Although radioisotope methods have been applied in high throughput screening, the high cost and strict safety regulation incurred with the use of radioisotopes in high throughput screening greatly limits their use in drug discovery. For these and other reasons, it would be useful to develop alternative methods and apparatus for high throughput screening that facilitate measuring the kinase dependent phosphorylation of peptides.
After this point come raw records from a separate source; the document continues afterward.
(** * Payment metering core of the disperser (package [meterer])

    A shallow embedding of the metering file of the package: the request validator
    [MeterRequest], the quorum and window guards, the reservation accountant
    ([IncrementBinUsage]) and the on-demand accountant ([ValidatePayment],
    [ServeOnDemandRequest]), together with the price function
    [PaymentCharged].

    Conventions.
    - Go's fixed-width unsigned integers are integers of [Z]; every place
      where the source truncates or can wrap around is written out with
      [uint32] or [uint64].  Widening conversions and conversions between
      equal types are the identity and are left out.
    - A Go function returning [error] returns [result unit]; [Ok tt] is the
      [nil] error.  A run-time panic (integer division by zero) is the
      third outcome, [Panic].
    - The off-chain store is threaded explicitly: a method that touches
      the store takes the store and returns the new one next to its
      result.  The store keeps every write, also when the request is
      rejected afterwards.
    - [time.Now().Unix()] is the parameter [now]. *)

From Stdlib Require Import ZArith Lia List String.
From stdpp Require Import base option list gmap strings.

Local Open Scope string_scope.
Local Open Scope Z_scope.

(** ** Machine integers *)

Definition uint32 (x : Z) : Z := x mod 4294967296.
Definition uint64 (x : Z) : Z := x mod 18446744073709551616.

Definition is_uint8 (x : Z) : Prop := 0 <= x < 256.
Definition is_uint32 (x : Z) : Prop := 0 <= x < 4294967296.
Definition is_uint64 (x : Z) : Prop := 0 <= x < 18446744073709551616.

(** ** Errors and outcomes *)

(** The values built by [fmt.Errorf]: a plain message, a message with a
    [%d] argument, and a message wrapping another error with [%w]. *)
Inductive error : Type :=
| Errorf (format : string)
| Errorf_d (format : string) (d : Z)
| Errorf_w (format : string) (err : error).

Inductive result (A : Type) : Type :=
| Ok (a : A)
| Err (err : error)
| Panic (reason : string).

Arguments Ok {A} a.
Arguments Err {A} err.
Arguments Panic {A} reason.

Definition divide_by_zero : string := "runtime error: integer divide by zero".

Definition is_ok {A} (r : result A) : bool :=
  match r with Ok _ => true | _ => false end.

(** ** Data model *)

(** network parameters *)
Record Config : Type := mkConfig {
  GlobalBytesPerSecond : Z;  (* uint64 *)
  PricePerChargeable : Z;    (* uint32 *)
  MinChargeableSize : Z;     (* uint32 *)
  ReservationWindow : Z      (* uint32 *)
}.

Record Config_wf (m : Config) : Prop := {
  wf_GlobalBytesPerSecond : is_uint64 (GlobalBytesPerSecond m);
  wf_PricePerChargeable : is_uint32 (PricePerChargeable m);
  wf_MinChargeableSize : is_uint32 (MinChargeableSize m);
  wf_ReservationWindow : is_uint32 (ReservationWindow m)
}.

(** Modelled from the spec: the declaration of [BlobHeader] is outside
    the metering file.  These are the request-header fields of section 3 of
    the specification, which are the fields the metering code reads, at
    the widths it reads them at ([uint32] data length and bin index,
    [uint64] cumulative payment, [uint8] quorum numbers). *)
Record BlobHeader : Type := mkBlobHeader {
  DataLength : Z;            (* uint32 *)
  QuorumNumbers : list Z;    (* []uint8 *)
  AccountID : string;
  BinIndex : Z;              (* uint32 *)
  CumulativePayment : Z      (* uint64 *)
}.

Record BlobHeader_wf (h : BlobHeader) : Prop := {
  wf_DataLength : is_uint32 (DataLength h);
  wf_QuorumNumbers : Forall is_uint8 (QuorumNumbers h);
  wf_BinIndex : is_uint32 (BinIndex h);
  wf_CumulativePayment : is_uint64 (CumulativePayment h)
}.

(** Modelled from the spec: the declaration of [ActiveReservation] is
    outside the metering file; section 3 of the specification lists its
    fields.  The field [QuorumNumbers] of the source is
    [ReservationQuorumNumbers] here, since the header has a field of the
    same name. *)
Record ActiveReservation : Type := mkActiveReservation {
  DataRate : Z;              (* uint64 *)
  StartTimestamp : Z;        (* uint64 *)
  EndTimestamp : Z;          (* uint64 *)
  ReservationQuorumNumbers : list Z   (* []uint8 *)
}.
(** After the page has loaded and with nothing else happening, the
    controls are shown, then hidden again: the timer set on load calls
    [hideNavigation] after 2000 ms, whose own timer takes the class
    [visible] off 500 ms later, or 3000 ms later on a touch device; no
    timer is left. *)
Theorem controls_hide_after_load (now : nat) (n : Nav) :
  navTimers n = [] ->
  hideTimer n = None ->
  let loaded := navStart now n in
  let delay := if isTouchDevice n then 3000 else 500 in
  navVisible loaded = addVisible (navVisible n) /\
  exists t1 t2,
    navTimers loaded = [t1] /\ nav_due t1 = now + 2000 /\
    navTimers (fire t1 loaded) = [t2] /\ nav_due t2 = now + 2000 + delay /\
    navVisible (fire t1 loaded) = addVisible (navVisible n) /\
    navVisible (fire t2 (fire t1 loaded)) = removeVisible (navVisible n) /\
    navTimers (fire t2 (fire t1 loaded)) = [].
Proof.
  intros Tm Ht loaded delay.
  destruct n as [v ht td tms nid]. cbn in Tm, Ht. subst tms ht.
  assert (L : loaded = mkNav (addVisible v) None td
                             [mkNavTimer nid (now + 2000) CallHideNavigation]
                             (S nid))
    by reflexivity.
  assert (F1 : fire (mkNavTimer nid (now + 2000) CallHideNavigation) loaded
               = mkNav (addVisible v) (Some (S nid)) td
                       [mkNavTimer (S nid) (now + 2000 + delay) RemoveVisible]
                       (S (S nid))).
  { rewrite L. unfold fire, hideNavigation.
    cbn [nav_id nav_due nav_callback navTimers filter navVisible hideTimer
         isTouchDevice navNextId].
    rewrite Nat.eqb_refl. reflexivity. }
  assert (F2 : fire (mkNavTimer (S nid) (now + 2000 + delay) RemoveVisible)
                    (mkNav (addVisible v) (Some (S nid)) td
                       [mkNavTimer (S nid) (now + 2000 + delay) RemoveVisible]
                       (S (S nid)))
               = mkNav (removeVisible v) (Some (S nid)) td [] (S (S nid))).
  { unfold fire.
    cbn [nav_id nav_due nav_callback navTimers filter navVisible hideTimer
         isTouchDevice navNextId].
    rewrite Nat.eqb_refl. destruct v; reflexivity. }
  split; [rewrite L; reflexivity | ].
  exists (mkNavTimer nid (now + 2000) CallHideNavigation),
         (mkNavTimer (S nid) (now + 2000 + delay) RemoveVisible).
  rewrite F1, F2, L. repeat split.
Qed.

Lemma controls_hide_after_load_witness :
  exists t1 t2,
    navTimers (navStart 0 (mkNav (Some false) None true [] 1)) = [t1] /\
    navTimers (fire t1 (navStart 0 (mkNav (Some false) None true [] 1))) = [t2] /\
    nav_due t2 = 5000 /\
    navVisible (fire t2 (fire t1 (navStart 0 (mkNav (Some false) None true [] 1))))
      = Some false.
Proof.
  destruct (controls_hide_after_load 0 (mkNav (Some false) None true [] 1)
              eq_refl eq_refl)
    as (_ & t1 & t2 & T1 & _ & T2 & D2 & _ & V & _).
  exists t1, t2. repeat split; assumption.
Defined.
(** * Blue-noise stippling: importance map and void-and-cluster sampler

    A shallow embedding of [stipple/importance.py] and
    [stipple/blue_noise.py], and the properties of the sampling core.

    Numbers.  A Python/NumPy float is modelled by [float]: a finite value,
    one of the two infinities, or NaN.  Finite values are rationals and
    arithmetic on them is exact: rounding, overflow of finite results and
    the sign of zero are not modelled.  The special values follow IEEE 754
    as NumPy applies it to arrays (division by zero yields an infinity or
    NaN, comparisons with NaN are false).

    Arrays.  A 2-D NumPy array is its shape and its cells in row-major
    (C) order, the order [np.argmin] and [np.unravel_index] work in.

    Library functions.  [np.exp], [np.sqrt] and the generator behind
    [np.random.seed] / [np.random.randn] are parameters of the model. *)

From Stdlib Require Import List ZArith QArith Qround Lia Lqa Bool Arith.
Import ListNotations.

Set Implicit Arguments.
Close Scope Q_scope.

(** ** Floats *)

Inductive float : Type :=
| Fin (q : Q)
| PInf
| NInf
| NaN.

Declare Scope float_scope.
Delimit Scope float_scope with float.
Bind Scope float_scope with float.

Module Float.
Local Open Scope Q_scope.

Definition is_nan (a : float) : bool :=
  match a with NaN => true | _ => false end.

Definition is_finite (a : float) : bool :=
  match a with Fin _ => true | _ => false end.

Definition of_Z (z : Z) : float := Fin (inject_Z z).

Definition zero : float := Fin 0.
Definition one : float := Fin 1.

Definition Qsgn (q : Q) : Z := Z.sgn (Qnum q).

(** The infinity of a given sign; a zero sign gives NaN (inf * 0). *)
Definition inf_of_sign (s : Z) : float :=
  match s with
  | Z0 => NaN
  | Zpos _ => PInf
  | Zneg _ => NInf
  end.

Definition sign (a : float) : Z :=
  match a with
  | Fin q => Qsgn q
  | PInf => 1%Z
  | NInf => (-1)%Z
  | NaN => 0
  end.

Definition neg (a : float) : float :=
  match a with
  | Fin q => Fin (- q)
  | PInf => NInf
  | NInf => PInf
  | NaN => NaN
  end.

Definition add (a b : float) : float :=
  match a, b with
  | NaN, _ | _, NaN => NaN
  | Fin x, Fin y => Fin (x + y)
  | PInf, NInf | NInf, PInf => NaN
  | PInf, _ | _, PInf => PInf
  | NInf, _ | _, NInf => NInf
  end.

Definition sub (a b : float) : float := add a (neg b).

Definition mul (a b : float) : float :=
  match a, b with
  | NaN, _ | _, NaN => NaN
  | Fin x, Fin y => Fin (x * y)
  | _, _ => inf_of_sign (sign a * sign b)%Z
  end.

(** Array division: no exception, x/0 is an infinity and 0/0 is NaN. *)
Definition div (a b : float) : float :=
  match a, b with
  | NaN, _ | _, NaN => NaN
  | Fin x, Fin y =>
      if Qeq_bool y 0 then inf_of_sign (Qsgn x) else Fin (x / y)
  | Fin _, _ => zero
  | _, Fin y => inf_of_sign (sign a * (if Qeq_bool y 0 then 1 else Qsgn y))%Z
  | _, _ => NaN
  end.

(** [x ** 2] *)
Definition square (a : float) : float := mul a a.

Definition leb (a b : float) : bool :=
  match a, b with
  | NaN, _ | _, NaN => false
  | NInf, _ => true
  | _, PInf => true
  | Fin x, Fin y => Qle_bool x y
  | _, _ => false
  end.

Definition geb (a b : float) : bool := leb b a.
Definition ltb (a b : float) : bool :=
  negb (is_nan a) && negb (is_nan b) && negb (leb b a).
Definition gtb (a b : float) : bool := ltb b a.

(** [np.maximum] and [np.minimum] propagate NaN. *)
Definition maximum (a b : float) : float :=
  if is_nan a then a else if is_nan b then b
  else if geb a b then a else b.

Definition minimum (a b : float) : float :=
  if is_nan a then a else if is_nan b then b
  else if leb a b then a else b.

(** Truncation toward zero, as [int(x)] on a finite float. *)
Definition Qtrunc (q : Q) : Z := Z.quot (Qnum q) (Zpos (Qden q)).

(** Equality of values: finite values are compared as rationals. *)
Definition equiv (a b : float) : Prop :=
  match a, b with
  | Fin x, Fin y => x == y
  | PInf, PInf | NInf, NInf | NaN, NaN => True
  | _, _ => False
  end.

Definition in_unit (a : float) : Prop :=
  match a with
  | Fin q => 0 <= q /\ q <= 1
  | _ => False
  end.

End Float.

Notation "a + b" := (Float.add a b) : float_scope.
Notation "a - b" := (Float.sub a b) : float_scope.
Notation "a * b" := (Float.mul a b) : float_scope.
Notation "a / b" := (Float.div a b) : float_scope.
Notation "- a" := (Float.neg a) : float_scope.
Infix "=f=" := Float.equiv (at level 70, no associativity).

(** ** Exceptions *)

Inductive exn : Type :=
| ValueError_int_of_nan          (* int(nan) *)
| OverflowError_int_of_infinity  (* int(inf) *)
| ValueError_argmin_empty        (* np.argmin of an empty array *)
| ValueError_reduce_empty.       (* .min() / .max() of an empty array *)

Inductive result (A : Type) : Type :=
| Ok (a : A)
| Raise (e : exn).

Arguments Ok {A} a.
Arguments Raise {A} e.

Definition bind {A B} (r : result A) (k : A -> result B) : result B :=
  match r with
  | Ok a => k a
  | Raise e => Raise e
  end.

Notation "x <- r ;; k" := (bind r (fun x => k))
  (at level 61, r at next level, right associativity).
Notation "' p <- r ;; k" := (bind r (fun p => k))
  (at level 61, p pattern, r at next level, right associativity).

(** [int(x)] on a Python float. *)
Definition int_of_float (a : float) : result Z :=
  match a with
  | Fin q => Ok (Float.Qtrunc q)
  | NaN => Raise ValueError_int_of_nan
  | PInf | NInf => Raise OverflowError_int_of_infinity
  end.

(** ** The NumPy functions the code calls

    [np.exp] and [np.sqrt] act on one cell; the global generator is a
    state that [np.random.seed] replaces and each normal draw advances. *)

Class NumPy : Type := {
  np_exp : float -> float;
  np_sqrt : float -> float;
  rng_state : Type;
  np_random_seed : Z -> rng_state;
  standard_normal : rng_state -> float * rng_state
}.

(** What the proofs use of these functions. *)
Record NumPyLaws `{NumPy} : Prop := {
  exp_finite : forall q, exists r, np_exp (Fin q) = Fin r;
  exp_ninf : np_exp NInf = Fin 0;
  exp_nan : np_exp NaN = NaN;
  sqrt_finite : forall q, (0 <= q)%Q -> exists r, np_sqrt (Fin q) = Fin r;
  normal_finite : forall g, Float.is_finite (fst (standard_normal g)) = true
}.

Arguments NumPyLaws : clear implicits.

(** ** Arrays *)

Record ndarray : Type := mk_ndarray {
  nrows : nat;
  ncols : nat;
  cells : list float
}.

Definition shape_ok (a : ndarray) : Prop :=
  length (cells a) = nrows a * ncols a.

Definition map_array (f : float -> float) (a : ndarray) : ndarray :=
  mk_ndarray (nrows a) (ncols a) (map f (cells a)).

Fixpoint map2 (f : float -> float -> float) (l1 l2 : list float) : list float :=
  match l1, l2 with
  | a :: l1', b :: l2' => f a b :: map2 f l1' l2'
  | _, _ => []
  end.
(** * Kademlia routing table, local storage and lookup

    A shallow embedding of [src/kademlia/kademlia.py]: the classes
    [KademliaNode] and [KademliaDHT].  Python integers are unbounded, so
    identifiers are [Z]; [^] is [Z.lxor].  Python lists are [list], the two
    dictionaries ([storage], [nodes]) are [gmap]s, and the only exception
    the methods can raise on these inputs, [IndexError], is an explicit
    result. *)

From Stdlib Require Import ZArith Zbitwise Lia String.
From stdpp Require Import base option list gmap sorting.

Local Open Scope Z_scope.

(** ** Exceptions *)

Inductive exn : Type :=
| IndexError.

Inductive result (A : Type) : Type :=
| Ok (a : A)
| Raise (e : exn).

Arguments Ok {A} a.
Arguments Raise {A} e.

(** Sequencing stops at the first exception: [x ← r; body]. *)
#[global] Instance result_bind : MBind result := λ A B f r,
  match r with
  | Ok a => f a
  | Raise e => Raise e
  end.

Definition raises {A} (r : result A) : Prop := ∃ e, r = Raise e.

(** ** Python built-ins used by the source *)

(** [int.bit_length()]: the number of bits of the absolute value, [0] for
    [0]. *)
Definition bit_length (n : Z) : Z :=
  if n =? 0 then 0 else Z.log2 (Z.abs n) + 1.

(** [l[i]] on a list of length [len]: the position read, or nothing when
    Python raises [IndexError].  A negative index counts from the end. *)
Definition list_index (len : nat) (i : Z) : option nat :=
  if 0 <=? i then
    if i <? Z.of_nat len then Some (Z.to_nat i) else None
  else
    if 0 <=? Z.of_nat len + i then Some (Z.to_nat (Z.of_nat len + i)) else None.

(** [l[:count]]: a negative bound counts from the end, and no bound is out
    of range. *)
Definition slice_to {A} (l : list A) (count : Z) : list A :=
  if 0 <=? count then take (Z.to_nat count) l
  else take (Z.to_nat (Z.of_nat (length l) + count)) l.

(** [list.remove(x)]: drops the first occurrence of [x]. *)
Fixpoint list_remove_first (x : Z) (l : list Z) : list Z :=
  match l with
  | [] => []
  | y :: l' => if decide (x = y) then l' else y :: list_remove_first x l'
  end.

(** [list.pop(0)]: the list without its head; [IndexError] on the empty
    list. *)
Definition list_pop0 (l : list Z) : result (list Z) :=
  match l with
  | [] => Raise IndexError
  | _ :: l' => Ok l'
  end.

(** [list.sort(key=...)] with integer keys.  Python's sort is stable, and a
    stable sort has one possible result, so the insertion sort below denotes
    the same function: [sort_insert] puts an element in front of the first
    one whose key is not smaller, and elements are inserted from the right. *)
Section Sort.
Context {A : Type} (key : A → Z).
Recently, several analytical chemistry research groups have experimented with micro-lithographed electrophoretic separation devices. These devices typically contain four or more reservoirs connected by a cross-shaped arrangement of channels. A long, sinuous channel is usually situated at the tail of the cross, which is utilized for electrophoretic separation of charged molecules in the system. These devices rely on electro osmotic flow (EOF) forces to provide flow of the solution through the system, and thus all molecules (positive, negative, and uncharged) in the sample are transported in the same direction along the separation channel, their speed and position determined by their net charge/mass. In order to detect each molecule in the sample, a continuous detection system is used during the electrophoretic separation process. Because of their reliance on EOF forces, these devices must be manufactured to high tolerance (with small cross-section microchannels) and are designed to include a rather long separation path.